[Stored data entries]
***

(** * flask-file-server: a shallow embedding of [file_server.py]

    The development follows the source file top to bottom: Python values and
    exceptions, the string and path helpers the handlers rely on, a model of
    the file system the handlers talk to, then [get_range],
    [partial_response], [sorted_contents], [paginate], the [File] class and
    the two methods of [PathView], and last the template filters [data_fmt]
    and [icon_fmt] and [File.get_absolute_url].

    Conventions.
    - A Python [str] is a Rocq [string]; every character stands for the code
      point with the same number (so the model covers code points below 256).
    - A Python [int] is a [Z]; file contents are [list byte].
    - A Python call that may raise returns a [result]; [Raise e] is the
      exception leaving the function.
    - The file system has directories, regular files, entries whose
      metadata cannot be read, and symbolic links; a link is followed
      wherever the system calls of the source follow it. *)

From Stdlib Require Import ZArith QArith List Ascii String Strings.Byte Lia.
From Stdlib Require Import Sorted Permutation OrderedTypeEx.
From stdpp Require Import base option list strings pretty gmap.

Open Scope Z_scope.

(** ** Python exceptions and results *)

Inductive exn :=
| TypeError (msg : string)
| ValueError (msg : string)
| AssertionError
| KeyError (key : string)
| AttributeError (msg : string)
| OSError (errno : Z) (strerror : string) (filename : string).

Inductive result (A : Type) :=
| Ok (a : A)
| Raise (e : exn).
Arguments Ok {A} a.
Arguments Raise {A} e.

#[global] Instance result_ret : MRet result := fun A a => Ok a.
#[global] Instance result_bind : MBind result := fun A B f m =>
  match m with
  | Ok a => f a
  | Raise e => Raise e
  end.

Definition is_Ok {A} (r : result A) : bool :=
  match r with Ok _ => true | Raise _ => false end.

(** ** Characters and strings *)

Definition chr (n : nat) : ascii := ascii_of_nat n.
Definition ord (c : ascii) : Z := Z.of_nat (nat_of_ascii c).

***

Beginning at the line that contains "The development follows", reproduce every line down to the last line of the entries above, exactly and only those.

> [OUTPUT BELOW]:
    The development follows the source file top to bottom: Python values and
    exceptions, the string and path helpers the handlers rely on, a model of
    the file system the handlers talk to, then [get_range],
    [partial_response], [sorted_contents], [paginate], the [File] class and
    the two methods of [PathView], and last the template filters [data_fmt]
    and [icon_fmt] and [File.get_absolute_url].

    Conventions.
    - A Python [str] is a Rocq [string]; every character stands for the code
      point with the same number (so the model covers code points below 256).
    - A Python [int] is a [Z]; file contents are [list byte].
    - A Python call that may raise returns a [result]; [Raise e] is the
      exception leaving the function.
    - The file system has directories, regular files, entries whose
      metadata cannot be read, and symbolic links; a link is followed
      wherever the system calls of the source follow it. *)

From Stdlib Require Import ZArith QArith List Ascii String Strings.Byte Lia.
From Stdlib Require Import Sorted Permutation OrderedTypeEx.
From stdpp Require Import base option list strings pretty gmap.

Open Scope Z_scope.

(** ** Python exceptions and results *)

Inductive exn :=
| TypeError (msg : string)
| ValueError (msg : string)
| AssertionError
| KeyError (key : string)
| AttributeError (msg : string)
| OSError (errno : Z) (strerror : string) (filename : string).

Inductive result (A : Type) :=
| Ok (a : A)
| Raise (e : exn).
Arguments Ok {A} a.
Arguments Raise {A} e.

#[global] Instance result_ret : MRet result := fun A a => Ok a.
#[global] Instance result_bind : MBind result := fun A B f m =>
  match m with
  | Ok a => f a
  | Raise e => Raise e
  end.

Definition is_Ok {A} (r : result A) : bool :=
  match r with Ok _ => true | Raise _ => false end.

(** ** Characters and strings *)

Definition chr (n : nat) : ascii := ascii_of_nat n.
Definition ord (c : ascii) : Z := Z.of_nat (nat_of_ascii c).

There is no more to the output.